Neither one nor the other

Radical proposals for the restructuring of local government financeted and no-one is happy, writes Kathy Greene. prompted criticism from both the public and private sectors this week, leaving the government facing an attempt to compromise.

Labour’s bold election manifesto to modernise the UK is proving almost too great a challenge in relation to local government. Plus, in an effort to please both business and local councils, it is pleasing no-one.

Accountants said the proposals to change business rates, capital finance and improve local accountability are just a rehash of the last government’s structures and show Labour is more bark than bite.

Even the opposition is torn, with some claiming the proposals give the government enough rope to hang itself, and others believing it’s a blatant theft of Conservative policies. Labour said the proposals to modernise local government will radically change the relationship between local councils and businesses and between central and local government.

Proposals to return the power to vary uniform business rates (UBR) to councils were toned down after an outcry from the business community and a scheme to offer partial powers was suggested. The government says partial powers would allow councils to take more responsibility and wean them off their dependency on central government. The abolition of universal capping, changes to council tax and a simplification of capital allocation are key issues of the consultation papers.

Local government was disappointed with the proposals, and said they do not go far enough to encourage local responsibility. The Local Government Association said it wanted more discretion to vary UBR, and felt let down by proposals to give it only partial power.

Yet the Confederation of British Industry and British Retail Consortium’s initial alarm has been replaced with cautious acceptance. But ideally both would prefer no changes.

Both the private and public sectors recognise the proposals will lead to a mutually beneficial relationship between local authorities and businesses, but admitted this will be a major challenge for all involved. While the Greater London Group and the Institute of Revenue Ratings and Valuation agreed key issues of local government financing have been ignored or pushed aside, most accountants welcomed the proposals.

Tony Travers, head of the GLG at the London School of Economics, said Labour was ridiculous to call the proposals radical. ‘Given the amount of nasty things said by the government when it was in opposition, the proposals can easily be seen as a disappointment,’ he said. ‘The proposals won’t lead to a shift back to local control UBR and capping remains.

‘At best, the proposals can be seen as paving the way towards a system to make it easier in the future to reform local government financing,’ he added.

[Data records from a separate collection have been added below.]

Lemma visibleData_window_witness :
  len (LineChart.visibleData twelvePoints
         {| LineChart.start := 3; LineChart.end_ := 5 |}) = 3.
Proof.
  apply (visibleData_window twelvePoints {| LineChart.start := 3; LineChart.end_ := 5 |}).
  unfold inBounds, len, twelvePoints. simpl. lia.
Defined.

(** X12. A window of two points stays a window of two points under every
    sequence of presses of the zoom-in and zoom-out buttons, and never
    moves to the right: only the reset button widens it again. *)
Theorem two_point_window_stays (series : list LinePoint)
    (v : LineChart.ViewRange) (actions : list LineChart.ZoomAction)
    (Hb : inBounds series v) (Hp : LineChart.points v = 2)
    (Hnr : noReset actions = true) :
  LineChart.points (foldl (LineChart.step series) v actions) = 2 /\
  LineChart.start (foldl (LineChart.step series) v actions) <= LineChart.start v.
Proof.
  revert v Hb Hp. induction actions as [|a actions IH]; intros v Hb Hp; simpl.
  - split; [done|lia].
  - simpl in Hnr. apply andb_prop in Hnr as [Ha Hnr].
    destruct (two_points_step series v a Hb Hp) as (Hb' & Hp' & Hs').
    { by destruct a. }
    destruct (IH Hnr _ Hb' Hp') as [IH1 IH2]. split; [done|lia].
Qed.

Lemma two_point_window_stays_witness :
  LineChart.points
    (foldl (LineChart.step twelvePoints)
           {| LineChart.start := 3; LineChart.end_ := 4 |}
           [LineChart.ZoomOut; LineChart.ZoomIn; LineChart.ZoomOut]) = 2.
Proof.
  apply (two_point_window_stays twelvePoints
           {| LineChart.start := 3; LineChart.end_ := 4 |}
           [LineChart.ZoomOut; LineChart.ZoomIn; LineChart.ZoomOut]).
  - unfold inBounds, len, twelvePoints. simpl. lia.
  - reflexivity.
  - reflexivity.
Defined.

Lemma zoomInTimes_S (series : list LinePoint) (n : nat) (v : LineChart.ViewRange) :
  zoomInTimes series (S n) v = zoomInTimes series n (LineChart.handleZoomIn series v).
Proof. reflexivity. Qed.

(** X13. Pressing zoom-in again and again ends in a window of at most two
    points: as many presses as the window has points beyond two are
    enough, whatever the series. *)
Theorem zoom_in_reaches_two_points (series : list LinePoint)
    (v : LineChart.ViewRange) (n : nat)
    (Hb : inBounds series v) (Hn : LineChart.points v - 2 <= Z.of_nat n) :
  LineChart.points (zoomInTimes series n v) <= 2 /\
  inBounds series (zoomInTimes series n v).
Proof.
  pose proof (inBounds_nonempty series v Hb) as Hne.
  revert v Hb Hn. induction n as [|n IH]; intros v Hb Hn.
  - unfold zoomInTimes. simpl. split; [lia|done].
  - rewrite zoomInTimes_S.
    assert (Hb' : inBounds series (LineChart.handleZoomIn series v))
      by (apply handleZoomIn_inBounds; done).
    apply IH; [done|].
    destruct (Z.lt_ge_cases (LineChart.end_ v - LineChart.start v) 2) as [Hs|Hl].
    + rewrite handleZoomIn_small by done.
      unfold LineChart.points in *. lia.
    + pose proof (handleZoomIn_large series v Hb Hl) as (_ & Hlt & _).
      unfold LineChart.points in *. lia.
Qed.
(** Modelled from the spec: the ranking behind [query] (section 4.2):
    score every stored record, drop those the threshold excludes, sort by
    score with ties in insertion order, keep the top [k]. *)
Definition ranked (index : VectorIndex) (query_embedding : list R) (k : Z)
  (metric : Metric) (threshold : option R) : list (nat * VectorRecord) :=
  take (Z.to_nat k)
    (sort_by_score metric query_embedding
       (filter (fun x => passes metric threshold (score_of metric query_embedding x))
          (enumerate_from 0 (records index)))).

(** Modelled from the spec: [query] (section 4.2) with its failure modes:
    an empty index answers every query with an empty result, a query
    vector of another dimensionality is a [DimensionMismatch], and
    [k <= 0] gives an empty result. *)
Definition query (index : VectorIndex) (query_embedding : list R) (k : Z)
  (metric : Metric) (threshold : option R) : outcome (list VectorRecord) :=
  match records index with
  | [] => Returned []
  | _ :: _ =>
      if decide (dimensionality index = Some (length query_embedding))
      then
        if decide (k <= 0)%Z
        then Returned []
        else Returned (map snd (ranked index query_embedding k metric threshold))
      else Raised DimensionMismatch
  end.

(** Modelled from the spec: [query_by_text] (section 4.2) embeds the text
    with the caller's embedding function and delegates to [query]. *)
Definition query_by_text (index : VectorIndex) (query_text : string)
  (embedder : string -> list R) (k : Z) (metric : Metric) (threshold : option R)
  : outcome (list VectorRecord) :=
  query index (embedder query_text) k metric threshold.

(** Every stored embedding has the index's dimensionality, and an index
    without a dimensionality is empty. *)
Definition well_formed (index : VectorIndex) : Prop :=
  match dimensionality index with
  | None => records index = []
  | Some d => Forall (fun r => length (embedding r) = d) (records index)
  end.

(** The lexicographic order of a result: strictly better score first,
    and among equal scores the earlier insertion first. *)
Definition ranks_before (metric : Metric) (query_embedding : list R)
  (x y : nat * VectorRecord) : Prop :=
  better metric (score_of metric query_embedding x) (score_of metric query_embedding y)
  \/ (score_of metric query_embedding x = score_of metric query_embedding y
      /\ (fst x < fst y)%nat).

End Vectors.


(** ** Scenarios of the specification *)

Module Scenario.
Import Vectors.
Local Open Scope R_scope.

Definition plain (name : string) (e : list R) : VectorRecord :=
  mkRecord name name ∅ e.

(** Section 8: records [A=[1,0]], [B=[0,1]], [C=[0.9,0.1]], inserted in
    that order into an empty index. *)
Definition A : VectorRecord := plain "A" [1; 0].
Definition B : VectorRecord := plain "B" [0; 1].
Definition C : VectorRecord := plain "C" [9 / 10; 1 / 10].

Definition index_ABC : VectorIndex :=
  snd (insert C (snd (insert B (snd (insert A empty_index))))).

(** Section 8: an index already holding a vector of dimensionality 4,
    and a record of dimensionality 3. *)
Definition index_4 : VectorIndex :=
  snd (insert (plain "four" [1; 2; 3; 4]) empty_index).

Definition three : VectorRecord := plain "three" [1; 2; 3].

(** Two records in the same direction, the longer one inserted first. *)
Definition far : VectorRecord := plain "far" [2; 0].
Definition near : VectorRecord := plain "near" [1; 0].

Definition index_far : VectorIndex := snd (insert far empty_index).


(** The conversation of the "Managing Conversation History" cell, with
    the question the notebook appends to it. *)
Definition conversation : list Chat.Message :=
  [ Chat.HumanMessage "hi! I'm bob";
    Chat.AIMessage "hi!";
    Chat.HumanMessage "I like moose tracks ice cream";
    Chat.AIMessage "nice";
    Chat.HumanMessage "whats 2 + 2";
    Chat.AIMessage "4";
    Chat.HumanMessage "thanks";
    Chat.AIMessage "no problem!";
    Chat.HumanMessage "having fun?";
    Chat.AIMessage "yes!" ].

Definition question : Chat.ChainInput :=
  Chat.mkInput (conversation ++ [Chat.HumanMessage "What's my name?"]) "English".

End Scenario.

(** * Properties *)

(** ** Slicing *)

Section SlicingFacts.
Context {A : Type}.
Implicit Types (l : list A) (k : Z).

Lemma slice_start_positive (len : nat) k :
  0 < k -> slice_start len (- k) = (len - Z.to_nat k)%nat.
Proof.
  intros Hk. unfold slice_start.
  destruct (Z.ltb_spec (- k) 0); lia.
Qed.

Lemma slice_start_zero (len : nat) : slice_start len (- 0) = 0%nat.
Proof. unfold slice_start. simpl. lia. Qed.

Lemma slice_start_negative (len : nat) k :
  k < 0 -> slice_start len (- k) = Nat.min (Z.to_nat (- k)) len.
Proof.
  intros Hk. unfold slice_start.
  destruct (Z.ltb_spec (- k) 0); lia.
Qed.

Lemma drop_min_length (n : nat) l : drop (Nat.min n (length l)) l = drop n l.
Proof.
  destruct (Nat.le_gt_cases n (length l)) as [Hle | Hgt].
  - now rewrite Nat.min_l.
  - rewrite Nat.min_r by lia. rewrite !drop_ge; [reflexivity | lia | lia].
Qed.

Lemma last_n_length (n : nat) l : length (last_n n l) = Nat.min n (length l).
Proof. unfold last_n. rewrite length_drop. lia. Qed.

Lemma last_n_suffix (n : nat) l : l = take (length l - n) l ++ last_n n l.
Proof. unfold last_n. now rewrite take_drop. Qed.

Lemma last_n_min (n : nat) l : last_n (Nat.min n (length l)) l = last_n n l.
Proof. unfold last_n. f_equal. lia. Qed.

End SlicingFacts.
(** * chain/types/ethtypes/tracing.go

    Block-context and account-state overrides used when a call is traced
    against a block without touching the chain.

    The file declares the override records ([BlockOverrides],
    [OverrideAccount], [StateOverride]), the EVM [BlockContext] with its three
    hooks, and one operation, [BlockOverrides.Apply], which writes the present
    override fields into a block context in place. *)

From stdpp Require Import gmap list.

Local Open Scope Z_scope.

(** ** Go values *)

(** Heap addresses.  A Go pointer is either [nil] or the address of an
    allocated object. *)
Definition loc := positive.
Definition pointer := option loc.

(** Reading through a pointer: [None] for [nil] (and for an address that
    holds no object, which a Go program never produces). *)
Definition deref {V : Type} (h : gmap loc V) (p : pointer) : option V :=
  match p with
  | Some l => h !! l
  | None => None
  end.

(** A pointer is valid in a heap when it is [nil] or points to an object. *)
Definition valid {V : Type} (h : gmap loc V) (p : pointer) : Prop :=
  match p with
  | Some l => is_Some (h !! l)
  | None => True
  end.

(** [uint64]: 64-bit unsigned integers are carried by [Z]; the conversion
    [uint64(x)] keeps the low 64 bits. *)
Definition uint64_modulus : Z := 2 ^ 64.
Definition uint64 (x : Z) : Z := x mod uint64_modulus.
Definition is_uint64 (x : Z) : Prop := 0 <= x < uint64_modulus.

(** [new(big.Int).SetUint64(x)]: a fresh [big.Int] object is allocated and
    set to [x]; the expression evaluates to its address.  A [big.Int] is an
    arbitrary-precision integer, i.e. a [Z]. *)
Definition new_bigInt_SetUint64 (x : Z) (h : gmap loc Z) : pointer * gmap loc Z :=
  let l := fresh (dom h) in (Some l, <[l := x]> h).

(** [EthBigInt] is used by [Apply] only through its field [Int], which is
    assigned to a [*big.Int] field: a struct around a [*big.Int]. *)
Record EthBigInt : Type := mkEthBigInt { Int : pointer }.

(** ** Declared types, by name

    Go types are nominal: [EthAddress] and [EthHash] are different types
    whatever their representation.  The declarations of the file that the
    properties below read are kept as data, next to their shallow
    counterparts. *)
Inductive GoType : Type :=
  | TBool
  | TUint64
  | TBigIntPtr
  | TStateDB
  | TEthAddress
  | TEthHash
  | TOverrideAccount.

#[global] Instance GoType_eq_dec : EqDecision GoType.
Proof. solve_decision. Defined.

(** [func(params) results] *)
Record FuncType : Type := mkFuncType {
  func_params : list GoType;
  func_results : list GoType
}.

(** [map[key]elem] *)
Record MapType : Type := mkMapType {
  map_key : GoType;
  map_elem : GoType
}.

(** [CanTransferFunc func(StateDB, EthAddress, *big.Int) bool] *)
Definition CanTransferFunc_decl : FuncType :=
  mkFuncType [TStateDB; TEthAddress; TBigIntPtr] [TBool].

(** [TransferFunc func(StateDB, EthAddress, EthAddress, *big.Int)] *)
Definition TransferFunc_decl : FuncType :=
  mkFuncType [TStateDB; TEthAddress; TEthAddress; TBigIntPtr] [].

(** [GetHashFunc func(uint64) EthAddress] *)
Definition GetHashFunc_decl : FuncType :=
  mkFuncType [TUint64] [TEthAddress].

(** [StateOverride map[EthHash]OverrideAccount] *)
Definition StateOverride_decl : MapType :=
  mkMapType TEthHash TOverrideAccount.

Section ethtypes.

(** Types of the package that are declared outside this file. *)
Context {EthAddress EthHash EthBytes StateDB : Type}.
Context `{Countable EthHash}.

(** Objects reachable through the pointers of this file: [big.Int]s and
    [EthHash] arrays. *)
Record Mem : Type := mkMem {
  bigInts : gmap loc Z;
  ethHashes : gmap loc EthHash
}.

(** *** OverrideAccount, StateOverride *)

(** [Balance **EthBigInt]: a pointer to a pointer to an [EthBigInt]. *)
Record OverrideAccount : Type := mkOverrideAccount {
  Nonce : option Z;
  Code : option EthBytes;
  Balance : option (option EthBigInt);
  State : option (gmap EthHash EthHash);
  StateDiff : option (gmap EthHash EthHash)
}.

Definition StateOverride : Type := gmap EthHash OverrideAccount.

(** *** BlockOverrides

    [Number] and [Difficulty] point to an [EthBigInt]; [Time], [GasLimit]
    and [BaseFee] point to an [EthUint64] and [Coinbase] to an
    [EthAddress], which [Apply] copies by value; [Random] is the
    [*EthHash] itself, which [Apply] stores as a pointer. *)
Record BlockOverrides : Type := mkBlockOverrides {
  diff_Number : option EthBigInt;
  diff_Difficulty : option EthBigInt;
  diff_Time : option Z;
  diff_GasLimit : option Z;
  diff_Coinbase : option EthAddress;
  diff_Random : pointer;
  diff_BaseFee : option Z
}.

(** *** Hook types.  A Go function value may be [nil]; the fields of
    [BlockContext] therefore hold an optional function. *)
Definition CanTransferFunc : Type := StateDB → EthAddress → pointer → bool.
Definition TransferFunc : Type := StateDB → EthAddress → EthAddress → pointer → StateDB.
Definition GetHashFunc : Type := Z → EthAddress.

(** *** BlockContext *)
Record BlockContext : Type := mkBlockContext {
  CanTransfer : option CanTransferFunc;
  Transfer : option TransferFunc;
  GetHash : option GetHashFunc;
  Coinbase : EthAddress;
  GasLimit : Z;
  BlockNumber : pointer;
  Time : Z;
  Difficulty : pointer;
  BaseFee : pointer;
  Random : pointer
}.

(** Field assignments [blockCtx.F = v]. *)
Definition set_BlockNumber (v : pointer) (c : BlockContext) : BlockContext :=
  mkBlockContext (CanTransfer c) (Transfer c) (GetHash c) (Coinbase c)
    (GasLimit c) v (Time c) (Difficulty c) (BaseFee c) (Random c).
Definition set_Difficulty (v : pointer) (c : BlockContext) : BlockContext :=
  mkBlockContext (CanTransfer c) (Transfer c) (GetHash c) (Coinbase c)
    (GasLimit c) (BlockNumber c) (Time c) v (BaseFee c) (Random c).
Definition set_Time (v : Z) (c : BlockContext) : BlockContext :=
  mkBlockContext (CanTransfer c) (Transfer c) (GetHash c) (Coinbase c)
    (GasLimit c) (BlockNumber c) v (Difficulty c) (BaseFee c) (Random c).
Definition set_GasLimit (v : Z) (c : BlockContext) : BlockContext :=
  mkBlockContext (CanTransfer c) (Transfer c) (GetHash c) (Coinbase c)
    v (BlockNumber c) (Time c) (Difficulty c) (BaseFee c) (Random c).
Definition set_Coinbase (v : EthAddress) (c : BlockContext) : BlockContext :=
  mkBlockContext (CanTransfer c) (Transfer c) (GetHash c) v
    (GasLimit c) (BlockNumber c) (Time c) (Difficulty c) (BaseFee c) (Random c).
Definition set_Random (v : pointer) (c : BlockContext) : BlockContext :=
  mkBlockContext (CanTransfer c) (Transfer c) (GetHash c) (Coinbase c)
    (GasLimit c) (BlockNumber c) (Time c) (Difficulty c) (BaseFee c) v.
Definition set_BaseFee (v : pointer) (c : BlockContext) : BlockContext :=
  mkBlockContext (CanTransfer c) (Transfer c) (GetHash c) (Coinbase c)
    (GasLimit c) (BlockNumber c) (Time c) (Difficulty c) v (Random c).

(** A guarded assignment: when [p] is not nil, [f] writes the pointee of
    [p] into the context; otherwise the context stays as it is. *)
Definition if_present {A : Type} (p : option A) (f : A → BlockContext → BlockContext)
    (c : BlockContext) : BlockContext :=
  match p with
  | Some a => f a c
  | None => c
  end.

(** *** BlockOverrides.Apply

    [diff] is the receiver ([None] for a nil receiver), [blockCtx] the
    struct behind the argument pointer, which [Apply] updates in place;
    the updated struct and heap are returned.  The pointer to the context
    is dereferenced by every assignment and is taken to be non-nil. *)
Definition Apply (diff : option BlockOverrides) (blockCtx : BlockContext) (m : Mem)
    : BlockContext * Mem :=
  match diff with
  | None => (blockCtx, m)
  | Some diff =>
    let blockCtx := if_present (diff_Number diff) (λ n, set_BlockNumber (Int n)) blockCtx in
    let blockCtx := if_present (diff_Difficulty diff) (λ n, set_Difficulty (Int n)) blockCtx in
    let blockCtx := if_present (diff_Time diff) (λ t, set_Time (uint64 t)) blockCtx in
    let blockCtx := if_present (diff_GasLimit diff) (λ g, set_GasLimit (uint64 g)) blockCtx in
    let blockCtx := if_present (diff_Coinbase diff) set_Coinbase blockCtx in
    let blockCtx := if_present (diff_Random diff) (λ l, set_Random (Some l)) blockCtx in
    match diff_BaseFee diff with
    | Some b =>
      let '(p, h) := new_bigInt_SetUint64 (uint64 b) (bigInts m) in
      (set_BaseFee p blockCtx, mkMem h (ethHashes m))
    | None => (blockCtx, m)
    end
  end.

(** The shallow type behind each declared type name. *)
Definition GoType_denote (t : GoType) : Type :=
  match t with
  | TBool => bool
  | TUint64 => Z
  | TBigIntPtr => pointer
  | TStateDB => StateDB
  | TEthAddress => EthAddress
  | TEthHash => EthHash
  | TOverrideAccount => OverrideAccount
  end.

(** *** Reading a context by value

    The pointer fields of a context are compared by what they point to:
    [snapshot] reads a context through the heap. *)
Record BlockContextV : Type := mkBlockContextV {
  vCanTransfer : option CanTransferFunc;
  vTransfer : option TransferFunc;
  vGetHash : option GetHashFunc;
  vCoinbase : EthAddress;
  vGasLimit : Z;
  vBlockNumber : option Z;
  vTime : Z;
  vDifficulty : option Z;
  vBaseFee : option Z;
  vRandom : option EthHash
}.

Definition snapshot (m : Mem) (c : BlockContext) : BlockContextV :=
  mkBlockContextV (CanTransfer c) (Transfer c) (GetHash c) (Coinbase c)
    (GasLimit c) (deref (bigInts m) (BlockNumber c)) (Time c)
    (deref (bigInts m) (Difficulty c)) (deref (bigInts m) (BaseFee c))
    (deref (ethHashes m) (Random c)).

(** The value an [*EthBigInt] override carries. *)
Definition EthBigInt_value (m : Mem) (n : EthBigInt) : option Z :=
  deref (bigInts m) (Int n).

(** Well-formed inputs: every pointer is nil or points to an object of the
    heap, and every [EthUint64] is a 64-bit unsigned value. *)
Definition BlockContext_wf (m : Mem) (c : BlockContext) : Prop :=
  valid (bigInts m) (BlockNumber c) ∧ valid (bigInts m) (Difficulty c) ∧
  valid (bigInts m) (BaseFee c) ∧ valid (ethHashes m) (Random c).

Definition EthBigInt_wf (m : Mem) (p : option EthBigInt) : Prop :=
  match p with
  | Some n => valid (bigInts m) (Int n)
  | None => True
  end.

Definition EthUint64_wf (p : option Z) : Prop :=
  match p with
  | Some v => is_uint64 v
  | None => True
  end.

Definition BlockOverrides_wf (m : Mem) (d : BlockOverrides) : Prop :=
  EthBigInt_wf m (diff_Number d) ∧ EthBigInt_wf m (diff_Difficulty d) ∧
  EthUint64_wf (diff_Time d) ∧ EthUint64_wf (diff_GasLimit d) ∧
  valid (ethHashes m) (diff_Random d) ∧ EthUint64_wf (diff_BaseFee d).

(** A heap extends another when it holds the same [EthHash] objects and
    every valid [big.Int] pointer stays valid and reads the same value. *)
Definition extends (m m' : Mem) : Prop :=
  ethHashes m' = ethHashes m ∧
  ∀ p, valid (bigInts m) p →
       valid (bigInts m') p ∧ deref (bigInts m') p = deref (bigInts m) p.

(** Last writer wins: the later override if present, else the earlier one
    if present, else the base value. *)
Definition last_writer {A : Type} (later earlier : option A) (base : A) : A :=
  match later, earlier with
  | Some x, _ => x
  | None, Some x => x
  | None, None => base
  end.

(** Two override sets set disjoint fields. *)
Definition both_set {A B : Type} (x : option A) (y : option B) : bool :=
  match x, y with
  | Some _, Some _ => true
  | _, _ => false
  end.

Definition disjoint_overrides (a b : BlockOverrides) : Prop :=
  both_set (diff_Number a) (diff_Number b) = false ∧
  both_set (diff_Difficulty a) (diff_Difficulty b) = false ∧
  both_set (diff_Time a) (diff_Time b) = false ∧
  both_set (diff_GasLimit a) (diff_GasLimit b) = false ∧
  both_set (diff_Coinbase a) (diff_Coinbase b) = false ∧
  both_set (diff_Random a) (diff_Random b) = false ∧
  both_set (diff_BaseFee a) (diff_BaseFee b) = false.

(** ** Account State Overrider

    The file declares the override records only; the operation that merges
    a [StateOverride] into an account view is described by the design
    document (section 4.2).  It is stated over any key type [AccountKey]:
    the document keys accounts by address, the declaration above by
    [EthHash]. *)

Context {AccountKey : Type} `{Countable AccountKey}.

(** The zero value of [EthHash]. *)
Context (zero_hash : EthHash).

Neil Kinghan, the LGA’s FD, said the proposals were a half-way shop.

‘Although we welcome the proposals they don’t go far enough. Proposals to give local authorities more responsibility are vital to modernisation. We welcomed the end of capping and the proposals to return the power to vary UBR but wanted more discretion than the paper suggests,’ he said.

The LGA continued to press for full control of UBR to be returned to local authorities. Stuart Reid, head of policy and research at the IRRV, agreed.

‘The government pledged to make council tax fairer but is too nervous about raising taxes. Yet it wants local authorities to be more responsible and raise money instead of being so dependent on central government,’ said Reid.

‘In which case, we should consider raising taxes on the environment, parking, income and sales – but this is ruled out by the terms of reference of the review,’ Reid added.

But Mark Bradshaw, director of operational resources at the BRC, continued to deny a full return to local authorities would be beneficial. ‘The proposal’s recognition of current UBR advantages to provide certainty and predictability were a relief,’ he said.

‘If powers had been returned to local authorities it wouldn’t have kept UBR level across the UK, it would have created wild fluctuations between areas, as happened before 1990. Businesses need certainty to plan ahead.’

Kinghan argued the proposals posed no threat to business. ‘Businesses have no reason to be alarmed because the proposals have lots of safeguards, too many actually, and businesses shouldn’t be alarmed by the prospect,’ he said.

CIPFA and the LGA said the review will probably go a long way to achieve best value, further develop public-private partnerships and offer simplification of the current capital controls system.

Maureen Wellen, CIPFA’s capital matters expert, said the time was right to examine alternatives in the capital control system. ‘Basic control mechanisms and professional codes of practice already exist and could be adapted to develop a robust new system.’